# Work item
Exactly as they appear below, repeat the lines from the one with "(* ===== verification/Paths.v ===== *)" through the one with "(** ** dcc_abspath *)", and no others.

# Data provided
++++++++

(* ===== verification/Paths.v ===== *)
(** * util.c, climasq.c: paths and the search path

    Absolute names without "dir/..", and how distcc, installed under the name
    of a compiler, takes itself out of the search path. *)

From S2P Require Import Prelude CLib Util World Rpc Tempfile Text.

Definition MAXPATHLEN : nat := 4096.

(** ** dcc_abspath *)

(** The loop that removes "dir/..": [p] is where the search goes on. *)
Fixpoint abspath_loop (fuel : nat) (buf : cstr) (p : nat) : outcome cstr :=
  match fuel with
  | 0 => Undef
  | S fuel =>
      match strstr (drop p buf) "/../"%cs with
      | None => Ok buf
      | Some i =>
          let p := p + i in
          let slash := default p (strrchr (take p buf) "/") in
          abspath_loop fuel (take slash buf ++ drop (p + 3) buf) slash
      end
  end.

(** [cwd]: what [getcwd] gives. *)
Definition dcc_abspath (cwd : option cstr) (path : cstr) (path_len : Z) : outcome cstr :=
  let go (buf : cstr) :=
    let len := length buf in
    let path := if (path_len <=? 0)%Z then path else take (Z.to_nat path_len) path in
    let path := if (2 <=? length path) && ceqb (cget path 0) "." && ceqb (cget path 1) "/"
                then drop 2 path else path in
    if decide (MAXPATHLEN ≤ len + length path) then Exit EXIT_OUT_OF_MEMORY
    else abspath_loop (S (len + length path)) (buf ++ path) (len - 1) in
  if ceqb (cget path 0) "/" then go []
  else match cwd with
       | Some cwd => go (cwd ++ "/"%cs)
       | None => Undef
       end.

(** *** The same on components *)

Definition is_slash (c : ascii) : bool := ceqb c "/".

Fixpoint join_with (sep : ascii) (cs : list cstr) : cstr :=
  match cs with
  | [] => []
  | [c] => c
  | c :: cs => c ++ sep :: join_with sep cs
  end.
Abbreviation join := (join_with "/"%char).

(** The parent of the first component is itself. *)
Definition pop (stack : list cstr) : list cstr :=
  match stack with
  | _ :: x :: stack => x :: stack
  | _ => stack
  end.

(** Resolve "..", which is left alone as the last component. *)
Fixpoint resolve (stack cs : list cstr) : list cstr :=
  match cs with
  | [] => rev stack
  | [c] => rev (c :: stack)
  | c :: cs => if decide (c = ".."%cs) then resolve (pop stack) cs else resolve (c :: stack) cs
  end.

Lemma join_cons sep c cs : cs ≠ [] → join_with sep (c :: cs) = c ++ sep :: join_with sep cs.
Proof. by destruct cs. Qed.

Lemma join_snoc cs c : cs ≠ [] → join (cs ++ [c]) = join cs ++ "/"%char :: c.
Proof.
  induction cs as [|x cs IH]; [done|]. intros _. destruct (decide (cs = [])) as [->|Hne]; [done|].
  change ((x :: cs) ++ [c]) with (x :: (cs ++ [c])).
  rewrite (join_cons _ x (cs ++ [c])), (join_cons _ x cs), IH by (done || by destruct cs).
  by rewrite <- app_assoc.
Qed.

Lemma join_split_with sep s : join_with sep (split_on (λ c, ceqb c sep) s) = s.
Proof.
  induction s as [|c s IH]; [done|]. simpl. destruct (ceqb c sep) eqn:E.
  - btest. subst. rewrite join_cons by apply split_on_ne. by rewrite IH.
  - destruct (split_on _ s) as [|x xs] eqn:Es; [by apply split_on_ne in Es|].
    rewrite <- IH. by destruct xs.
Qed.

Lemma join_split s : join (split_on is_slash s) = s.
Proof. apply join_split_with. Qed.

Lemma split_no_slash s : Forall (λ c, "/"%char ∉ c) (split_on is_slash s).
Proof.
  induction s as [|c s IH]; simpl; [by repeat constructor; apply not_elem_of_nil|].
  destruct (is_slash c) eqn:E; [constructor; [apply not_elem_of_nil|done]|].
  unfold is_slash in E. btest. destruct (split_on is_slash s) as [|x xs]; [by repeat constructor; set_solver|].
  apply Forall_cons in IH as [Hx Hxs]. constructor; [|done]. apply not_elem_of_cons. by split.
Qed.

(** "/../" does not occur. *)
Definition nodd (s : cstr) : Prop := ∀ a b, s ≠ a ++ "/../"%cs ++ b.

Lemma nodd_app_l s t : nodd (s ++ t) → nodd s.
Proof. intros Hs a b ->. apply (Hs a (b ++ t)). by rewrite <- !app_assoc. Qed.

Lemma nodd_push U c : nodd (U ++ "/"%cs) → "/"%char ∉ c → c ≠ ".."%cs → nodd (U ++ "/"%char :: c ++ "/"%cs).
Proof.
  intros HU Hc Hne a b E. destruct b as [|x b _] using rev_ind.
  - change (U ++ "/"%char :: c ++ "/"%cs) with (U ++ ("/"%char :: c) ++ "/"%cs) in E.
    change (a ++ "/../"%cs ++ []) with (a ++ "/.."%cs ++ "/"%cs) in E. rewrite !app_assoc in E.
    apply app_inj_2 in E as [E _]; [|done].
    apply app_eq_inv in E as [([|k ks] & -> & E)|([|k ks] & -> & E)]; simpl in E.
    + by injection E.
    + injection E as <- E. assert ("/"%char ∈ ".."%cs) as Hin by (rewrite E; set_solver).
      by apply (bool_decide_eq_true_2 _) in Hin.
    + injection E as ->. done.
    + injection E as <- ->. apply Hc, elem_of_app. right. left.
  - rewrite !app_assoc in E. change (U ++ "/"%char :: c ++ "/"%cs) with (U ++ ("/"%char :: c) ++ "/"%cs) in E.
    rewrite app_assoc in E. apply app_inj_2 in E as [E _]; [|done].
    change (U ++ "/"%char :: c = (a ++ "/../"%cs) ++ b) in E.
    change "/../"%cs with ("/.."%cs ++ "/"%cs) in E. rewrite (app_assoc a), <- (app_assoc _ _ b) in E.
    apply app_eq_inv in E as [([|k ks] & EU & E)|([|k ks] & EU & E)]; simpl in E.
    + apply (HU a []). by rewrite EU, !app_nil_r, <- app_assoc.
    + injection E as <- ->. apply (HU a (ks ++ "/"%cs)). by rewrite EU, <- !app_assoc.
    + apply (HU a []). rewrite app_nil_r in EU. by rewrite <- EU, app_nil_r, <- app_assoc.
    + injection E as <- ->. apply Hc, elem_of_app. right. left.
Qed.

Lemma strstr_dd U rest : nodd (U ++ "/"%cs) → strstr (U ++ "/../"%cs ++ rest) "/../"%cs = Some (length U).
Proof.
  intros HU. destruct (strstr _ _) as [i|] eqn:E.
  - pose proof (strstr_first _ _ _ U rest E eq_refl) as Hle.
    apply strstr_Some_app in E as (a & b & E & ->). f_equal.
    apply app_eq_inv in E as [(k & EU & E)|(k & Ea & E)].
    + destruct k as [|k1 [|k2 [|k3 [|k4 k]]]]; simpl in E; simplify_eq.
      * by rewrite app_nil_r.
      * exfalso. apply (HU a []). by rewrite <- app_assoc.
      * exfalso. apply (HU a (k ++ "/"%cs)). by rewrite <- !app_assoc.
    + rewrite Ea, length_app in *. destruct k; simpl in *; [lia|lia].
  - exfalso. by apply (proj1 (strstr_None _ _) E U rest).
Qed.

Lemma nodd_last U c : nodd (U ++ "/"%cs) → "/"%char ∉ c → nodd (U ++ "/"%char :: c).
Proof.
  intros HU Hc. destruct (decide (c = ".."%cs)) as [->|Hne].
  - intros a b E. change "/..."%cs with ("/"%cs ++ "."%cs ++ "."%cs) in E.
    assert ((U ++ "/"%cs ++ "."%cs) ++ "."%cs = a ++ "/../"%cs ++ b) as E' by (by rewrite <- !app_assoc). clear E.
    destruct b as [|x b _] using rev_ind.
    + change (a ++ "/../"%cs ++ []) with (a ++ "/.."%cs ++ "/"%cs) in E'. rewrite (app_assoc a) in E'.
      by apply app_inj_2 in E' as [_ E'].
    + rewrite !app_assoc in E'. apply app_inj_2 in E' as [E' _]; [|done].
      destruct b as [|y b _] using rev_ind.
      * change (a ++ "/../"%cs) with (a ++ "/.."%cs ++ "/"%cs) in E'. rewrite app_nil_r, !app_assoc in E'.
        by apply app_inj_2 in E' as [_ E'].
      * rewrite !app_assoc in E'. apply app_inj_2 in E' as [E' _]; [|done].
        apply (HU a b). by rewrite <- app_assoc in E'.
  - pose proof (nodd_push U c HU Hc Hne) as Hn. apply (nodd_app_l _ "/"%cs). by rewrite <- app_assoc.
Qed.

++++++++

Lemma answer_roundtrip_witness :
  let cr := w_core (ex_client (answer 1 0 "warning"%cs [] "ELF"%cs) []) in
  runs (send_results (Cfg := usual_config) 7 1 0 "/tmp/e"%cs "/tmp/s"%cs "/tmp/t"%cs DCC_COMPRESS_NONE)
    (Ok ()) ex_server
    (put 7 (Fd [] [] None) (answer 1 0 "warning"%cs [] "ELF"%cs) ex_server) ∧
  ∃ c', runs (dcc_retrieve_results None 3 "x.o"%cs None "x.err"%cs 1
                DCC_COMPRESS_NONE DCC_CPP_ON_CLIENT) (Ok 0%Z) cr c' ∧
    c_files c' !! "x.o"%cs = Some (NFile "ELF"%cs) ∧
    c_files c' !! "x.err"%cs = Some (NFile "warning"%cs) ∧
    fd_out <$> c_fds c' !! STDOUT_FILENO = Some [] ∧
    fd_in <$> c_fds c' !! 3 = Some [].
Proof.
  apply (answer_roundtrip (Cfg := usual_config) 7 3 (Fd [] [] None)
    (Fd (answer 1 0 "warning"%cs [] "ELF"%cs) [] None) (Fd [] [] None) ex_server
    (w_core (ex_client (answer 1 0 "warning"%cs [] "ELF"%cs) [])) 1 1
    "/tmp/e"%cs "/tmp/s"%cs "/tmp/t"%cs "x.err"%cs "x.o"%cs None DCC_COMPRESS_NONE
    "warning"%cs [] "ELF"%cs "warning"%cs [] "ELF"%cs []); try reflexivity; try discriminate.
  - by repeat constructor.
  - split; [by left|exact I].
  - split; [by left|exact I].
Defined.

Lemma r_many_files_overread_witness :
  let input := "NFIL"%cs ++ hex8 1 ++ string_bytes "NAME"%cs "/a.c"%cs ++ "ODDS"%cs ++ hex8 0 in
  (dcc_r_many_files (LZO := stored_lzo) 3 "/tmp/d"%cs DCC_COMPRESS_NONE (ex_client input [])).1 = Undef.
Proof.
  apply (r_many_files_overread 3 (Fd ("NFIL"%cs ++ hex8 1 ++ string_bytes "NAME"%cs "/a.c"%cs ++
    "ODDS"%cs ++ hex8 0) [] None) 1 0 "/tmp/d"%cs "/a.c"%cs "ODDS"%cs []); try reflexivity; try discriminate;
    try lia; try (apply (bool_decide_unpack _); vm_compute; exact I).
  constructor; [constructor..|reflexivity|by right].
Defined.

++++++++

# Response
(* ===== verification/Paths.v ===== *)
(** * util.c, climasq.c: paths and the search path

    Absolute names without "dir/..", and how distcc, installed under the name
    of a compiler, takes itself out of the search path. *)

From S2P Require Import Prelude CLib Util World Rpc Tempfile Text.

Definition MAXPATHLEN : nat := 4096.

(** ** dcc_abspath *)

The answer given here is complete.